If the meat itself isn’t necessarily the problem, then what makes the difference? Instead, maybe what makes meat dangerous is how it is prepared. How it is cooked. 

Questions for today:

So, here are the real questions: if the church does not institutionally provide meat, then should it at least teach a framework for members to prepare the meat so it is safe? And what would that look like? What are the commonalities of well-informed member testimonies? Is there something that well-informed, thoughtful members commonly do when confronting new or controversial information regarding the church so that their testimonies remain strong (however changed they may be)? Is there something that can be exported to anyone confronting new issues in a reliable way?

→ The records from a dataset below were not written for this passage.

Lemma expect_node_safe nodes0 depth counts l s x :
  length depth = length nodes0 -> counts_ok nodes0 counts ->
  expected_upto nodes0 depth counts l s -> 0 <= x < Z.of_nat (length nodes0) -> x ∉ l ->
  (forall i, i ∈ l -> 0 <= i < Z.of_nat (length nodes0)) ->
  (forall i c, i ∈ l \/ i = x -> c ∈ kids nodes0 i -> c ∈ l) ->
  safe (expected_upto nodes0 depth counts (l ++ [x])) (expect_node ln depth counts s x).
Proof.
  destruct s as [weight nodes]. intros Hdl Hc HI Hx Hnew Hpos Hkids.
  destruct (expected_lookup _ _ _ _ _ x HI Hx) as [node En]. cbn [snd] in En.
  pose proof HI as (Hk & Hwl & Hall). cbn [fst snd] in Hk, Hwl, Hall.
  assert (length nodes = length nodes0) as Hnl by (rewrite <- (length_fmap tn_kind), Hk, length_fmap; done).
  assert (forall i, i ∈ l -> 0 <= i) as Hpos' by (intros i Hi; apply Hpos in Hi; lia).
  unfold expect_node. eapply safe_bind; [apply (safe_idx _ _ (fun n => n = node)); [lia|congruence]|].
  intros ? ->. destruct (tn_kind node) as [feat th t f|] eqn:Ek.
  - assert (kids nodes0 x = [t; f]) as Ekids
      by (rewrite <- (kids_kinds nodes0 nodes) by done; unfold kids; by rewrite En, Ek).
    assert (t ∈ l) as Htl by (apply (Hkids x); [by right|]; rewrite Ekids, elem_of_cons; auto).
    assert (f ∈ l) as Hfl by (apply (Hkids x); [by right|]; rewrite Ekids, !elem_of_cons; auto).
    pose proof (Hpos t Htl). pose proof (Hpos f Hfl).
    eapply safe_bind; [apply (safe_idx _ _ (fun w => weight !! Z.to_nat t = Some w)); [lia|done]|]. intros wt Ewt.
    eapply safe_bind; [apply (safe_idx _ _ (fun w => weight !! Z.to_nat f = Some w)); [lia|done]|]. intros wf Ewf.
    eapply safe_bind; [apply (safe_idx _ _ (fun n => nodes !! Z.to_nat t = Some n)); [lia|done]|]. intros nt Ent.
    eapply safe_bind; [apply (safe_idx _ _ (fun n => nodes !! Z.to_nat f = Some n)); [lia|done]|]. intros nf Enf.
    cbv zeta. rewrite (set_expected_safe _ _ _ node) by (done || lia). cbn [res_bind safe].
    apply expected_extend; try done. unfold expectation_of. cbn [tn_kind]. rewrite Ek. exists wt, wf, nt, nf.
    assert (x <> t) by (intros ->; done). assert (x <> f) by (intros ->; done).
    rewrite !list_lookup_insert_ne by lia. rewrite list_lookup_insert_eq by lia. done.
  - eapply safe_bind.
    { apply (fun P => P : safe (fun n => count_of counts x = Some n) _). destruct counts as [c|]; [|done].
      apply safe_idx; [simpl in Hc; lia|done]. }
    intros n Hn.
    eapply safe_bind; [apply (safe_idx _ _ (fun d => depth_of depth x = Some d)); [lia|done]|]. intros d Hd.
    cbv zeta. rewrite (set_expected_safe _ _ _ node) by (done || lia). cbn [res_bind safe].
    apply expected_extend; try done. unfold expectation_of. cbn [tn_kind tn_expected]. rewrite Ek. exists n, d.
    rewrite list_lookup_insert_eq by lia. done.
Qed.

Here, it seems to me like blogs like the various ones throughout the Bloggernacle, journals like Dialogue, and of course, apologetics groups like FAIR may be good non-institutional efforts to teach people how to approach the cooking process for new meat, BUT because they are non-institutional, they lack the scope and the force that an institutional church effort would have. To put it in another way, how many people in your ward do you know who would read Wheat & Tares, By Common Consent, Times & Seasons, or the journal Dialogue?